» PROBLEM STATEMENT:
Take every line in the entries that includes the word "revert" and copy it.

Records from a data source
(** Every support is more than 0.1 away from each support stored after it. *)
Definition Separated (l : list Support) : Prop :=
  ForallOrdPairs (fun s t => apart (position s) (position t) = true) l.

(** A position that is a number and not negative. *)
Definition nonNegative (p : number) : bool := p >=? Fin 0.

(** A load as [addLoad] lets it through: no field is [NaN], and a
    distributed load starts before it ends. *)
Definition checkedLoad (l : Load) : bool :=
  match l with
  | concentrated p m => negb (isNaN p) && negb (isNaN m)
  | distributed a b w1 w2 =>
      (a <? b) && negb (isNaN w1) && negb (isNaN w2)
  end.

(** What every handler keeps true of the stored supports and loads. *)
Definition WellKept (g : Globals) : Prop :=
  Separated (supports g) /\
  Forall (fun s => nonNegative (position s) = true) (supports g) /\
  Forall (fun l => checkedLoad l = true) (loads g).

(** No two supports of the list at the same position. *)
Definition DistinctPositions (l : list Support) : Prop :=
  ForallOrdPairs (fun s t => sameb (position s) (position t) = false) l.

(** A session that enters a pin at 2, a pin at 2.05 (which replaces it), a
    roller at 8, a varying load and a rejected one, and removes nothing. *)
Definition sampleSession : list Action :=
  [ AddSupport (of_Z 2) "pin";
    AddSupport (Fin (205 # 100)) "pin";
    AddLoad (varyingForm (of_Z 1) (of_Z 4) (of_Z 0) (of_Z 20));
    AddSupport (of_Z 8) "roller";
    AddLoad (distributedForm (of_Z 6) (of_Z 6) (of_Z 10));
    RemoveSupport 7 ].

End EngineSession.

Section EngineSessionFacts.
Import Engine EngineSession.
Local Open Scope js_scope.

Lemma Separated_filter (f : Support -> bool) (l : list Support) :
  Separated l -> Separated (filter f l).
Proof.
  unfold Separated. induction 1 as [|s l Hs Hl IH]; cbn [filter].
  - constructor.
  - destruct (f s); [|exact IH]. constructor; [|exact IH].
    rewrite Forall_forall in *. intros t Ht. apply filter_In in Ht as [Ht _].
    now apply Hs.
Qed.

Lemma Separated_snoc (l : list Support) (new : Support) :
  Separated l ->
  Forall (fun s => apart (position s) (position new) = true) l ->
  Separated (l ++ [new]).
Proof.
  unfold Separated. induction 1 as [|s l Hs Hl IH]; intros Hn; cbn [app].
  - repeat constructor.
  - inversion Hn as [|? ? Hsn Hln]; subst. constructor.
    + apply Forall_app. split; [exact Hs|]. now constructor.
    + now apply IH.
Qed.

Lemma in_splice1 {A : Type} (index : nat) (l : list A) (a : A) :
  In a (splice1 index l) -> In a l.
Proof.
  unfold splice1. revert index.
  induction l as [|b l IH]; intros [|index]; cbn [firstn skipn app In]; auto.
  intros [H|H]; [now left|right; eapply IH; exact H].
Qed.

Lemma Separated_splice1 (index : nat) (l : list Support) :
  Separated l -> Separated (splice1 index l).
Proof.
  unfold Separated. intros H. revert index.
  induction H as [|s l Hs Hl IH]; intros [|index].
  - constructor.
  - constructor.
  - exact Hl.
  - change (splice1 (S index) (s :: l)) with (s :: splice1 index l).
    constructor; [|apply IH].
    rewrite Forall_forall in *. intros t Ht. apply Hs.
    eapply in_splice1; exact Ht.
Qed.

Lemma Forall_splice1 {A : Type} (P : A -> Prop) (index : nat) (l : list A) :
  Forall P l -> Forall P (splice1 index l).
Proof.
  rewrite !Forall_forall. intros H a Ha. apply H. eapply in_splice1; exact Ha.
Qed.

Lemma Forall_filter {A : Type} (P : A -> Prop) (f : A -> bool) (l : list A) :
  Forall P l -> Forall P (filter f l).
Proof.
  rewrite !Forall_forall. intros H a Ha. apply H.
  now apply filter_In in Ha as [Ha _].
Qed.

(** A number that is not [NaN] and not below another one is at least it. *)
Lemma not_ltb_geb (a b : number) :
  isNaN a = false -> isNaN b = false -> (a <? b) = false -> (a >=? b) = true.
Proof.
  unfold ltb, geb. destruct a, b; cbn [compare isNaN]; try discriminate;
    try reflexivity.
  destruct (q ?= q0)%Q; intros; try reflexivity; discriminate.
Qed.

» RESPONSE TO THIS EXERCISE:
  unfold splice1. revert index.
  unfold Separated. intros H. revert index.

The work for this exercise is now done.